» Assignment:
Please give the listing again, word for word, with nothing left out.

Start of Provided data

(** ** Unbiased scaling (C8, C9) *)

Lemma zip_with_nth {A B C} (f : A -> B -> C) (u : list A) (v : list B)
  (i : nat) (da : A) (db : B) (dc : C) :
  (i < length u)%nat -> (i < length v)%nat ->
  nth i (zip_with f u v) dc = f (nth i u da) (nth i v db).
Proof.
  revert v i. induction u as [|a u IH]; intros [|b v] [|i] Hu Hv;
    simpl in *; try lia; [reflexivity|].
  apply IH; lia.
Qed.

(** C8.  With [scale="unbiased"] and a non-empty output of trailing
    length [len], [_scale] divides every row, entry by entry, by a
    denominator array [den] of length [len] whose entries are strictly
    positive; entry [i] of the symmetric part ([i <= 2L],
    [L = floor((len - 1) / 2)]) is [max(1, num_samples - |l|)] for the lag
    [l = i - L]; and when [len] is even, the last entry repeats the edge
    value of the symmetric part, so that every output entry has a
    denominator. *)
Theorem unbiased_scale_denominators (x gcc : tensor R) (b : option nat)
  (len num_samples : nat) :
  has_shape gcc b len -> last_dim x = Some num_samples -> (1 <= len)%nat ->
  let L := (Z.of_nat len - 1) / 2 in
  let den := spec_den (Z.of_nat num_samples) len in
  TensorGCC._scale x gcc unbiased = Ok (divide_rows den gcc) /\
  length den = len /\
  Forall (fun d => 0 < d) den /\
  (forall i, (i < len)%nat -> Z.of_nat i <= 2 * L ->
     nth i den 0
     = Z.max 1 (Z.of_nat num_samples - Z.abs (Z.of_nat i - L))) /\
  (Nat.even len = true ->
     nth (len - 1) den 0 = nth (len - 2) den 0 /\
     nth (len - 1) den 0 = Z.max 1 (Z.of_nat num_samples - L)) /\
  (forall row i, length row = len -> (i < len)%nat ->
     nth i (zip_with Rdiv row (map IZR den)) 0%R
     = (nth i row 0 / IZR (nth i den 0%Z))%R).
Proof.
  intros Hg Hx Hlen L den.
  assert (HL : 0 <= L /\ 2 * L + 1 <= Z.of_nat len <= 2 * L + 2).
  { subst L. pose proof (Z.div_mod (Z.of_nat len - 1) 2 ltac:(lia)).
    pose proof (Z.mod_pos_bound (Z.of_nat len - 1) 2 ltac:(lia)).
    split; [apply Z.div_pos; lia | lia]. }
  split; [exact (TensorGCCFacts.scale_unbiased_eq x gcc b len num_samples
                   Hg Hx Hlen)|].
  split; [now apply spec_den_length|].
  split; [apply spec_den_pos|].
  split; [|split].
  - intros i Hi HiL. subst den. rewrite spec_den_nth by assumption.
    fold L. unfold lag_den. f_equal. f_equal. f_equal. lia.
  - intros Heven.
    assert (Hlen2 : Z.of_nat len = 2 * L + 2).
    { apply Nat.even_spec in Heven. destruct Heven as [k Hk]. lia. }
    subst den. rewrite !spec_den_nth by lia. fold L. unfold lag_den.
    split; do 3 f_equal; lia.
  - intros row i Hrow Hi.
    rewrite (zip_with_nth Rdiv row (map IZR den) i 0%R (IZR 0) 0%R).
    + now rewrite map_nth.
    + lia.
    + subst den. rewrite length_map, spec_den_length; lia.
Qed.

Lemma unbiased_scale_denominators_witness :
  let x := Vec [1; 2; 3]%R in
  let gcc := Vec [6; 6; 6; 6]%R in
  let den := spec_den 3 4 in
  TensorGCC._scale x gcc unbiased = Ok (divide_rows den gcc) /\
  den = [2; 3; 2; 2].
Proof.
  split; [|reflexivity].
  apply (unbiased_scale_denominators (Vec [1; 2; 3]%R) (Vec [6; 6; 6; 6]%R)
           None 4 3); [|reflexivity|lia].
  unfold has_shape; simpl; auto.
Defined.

End of Provided data

» Task solution:
(** ** Unbiased scaling (C8, C9) *)

Lemma zip_with_nth {A B C} (f : A -> B -> C) (u : list A) (v : list B)
  (i : nat) (da : A) (db : B) (dc : C) :
  (i < length u)%nat -> (i < length v)%nat ->
  nth i (zip_with f u v) dc = f (nth i u da) (nth i v db).
Proof.
  revert v i. induction u as [|a u IH]; intros [|b v] [|i] Hu Hv;
    simpl in *; try lia; [reflexivity|].
  apply IH; lia.
Qed.

(** C8.  With [scale="unbiased"] and a non-empty output of trailing
    length [len], [_scale] divides every row, entry by entry, by a
    denominator array [den] of length [len] whose entries are strictly
    positive; entry [i] of the symmetric part ([i <= 2L],
    [L = floor((len - 1) / 2)]) is [max(1, num_samples - |l|)] for the lag
    [l = i - L]; and when [len] is even, the last entry repeats the edge
    value of the symmetric part, so that every output entry has a
    denominator. *)
Theorem unbiased_scale_denominators (x gcc : tensor R) (b : option nat)
  (len num_samples : nat) :
  has_shape gcc b len -> last_dim x = Some num_samples -> (1 <= len)%nat ->
  let L := (Z.of_nat len - 1) / 2 in
  let den := spec_den (Z.of_nat num_samples) len in
  TensorGCC._scale x gcc unbiased = Ok (divide_rows den gcc) /\
  length den = len /\
  Forall (fun d => 0 < d) den /\
  (forall i, (i < len)%nat -> Z.of_nat i <= 2 * L ->
     nth i den 0
     = Z.max 1 (Z.of_nat num_samples - Z.abs (Z.of_nat i - L))) /\
  (Nat.even len = true ->
     nth (len - 1) den 0 = nth (len - 2) den 0 /\
     nth (len - 1) den 0 = Z.max 1 (Z.of_nat num_samples - L)) /\
  (forall row i, length row = len -> (i < len)%nat ->
     nth i (zip_with Rdiv row (map IZR den)) 0%R
     = (nth i row 0 / IZR (nth i den 0%Z))%R).
Proof.
  intros Hg Hx Hlen L den.
  assert (HL : 0 <= L /\ 2 * L + 1 <= Z.of_nat len <= 2 * L + 2).
  { subst L. pose proof (Z.div_mod (Z.of_nat len - 1) 2 ltac:(lia)).
    pose proof (Z.mod_pos_bound (Z.of_nat len - 1) 2 ltac:(lia)).
    split; [apply Z.div_pos; lia | lia]. }
  split; [exact (TensorGCCFacts.scale_unbiased_eq x gcc b len num_samples
                   Hg Hx Hlen)|].
  split; [now apply spec_den_length|].
  split; [apply spec_den_pos|].
  split; [|split].
  - intros i Hi HiL. subst den. rewrite spec_den_nth by assumption.
    fold L. unfold lag_den. f_equal. f_equal. f_equal. lia.
  - intros Heven.
    assert (Hlen2 : Z.of_nat len = 2 * L + 2).
    { apply Nat.even_spec in Heven. destruct Heven as [k Hk]. lia. }
    subst den. rewrite !spec_den_nth by lia. fold L. unfold lag_den.
    split; do 3 f_equal; lia.
  - intros row i Hrow Hi.
    rewrite (zip_with_nth Rdiv row (map IZR den) i 0%R (IZR 0) 0%R).
    + now rewrite map_nth.
    + lia.
    + subst den. rewrite length_map, spec_den_length; lia.
Qed.

Lemma unbiased_scale_denominators_witness :
  let x := Vec [1; 2; 3]%R in
  let gcc := Vec [6; 6; 6; 6]%R in
  let den := spec_den 3 4 in
  TensorGCC._scale x gcc unbiased = Ok (divide_rows den gcc) /\
  den = [2; 3; 2; 2].
Proof.
  split; [|reflexivity].
  apply (unbiased_scale_denominators (Vec [1; 2; 3]%R) (Vec [6; 6; 6; 6]%R)
           None 4 3); [|reflexivity|lia].
  unfold has_shape; simpl; auto.
Defined.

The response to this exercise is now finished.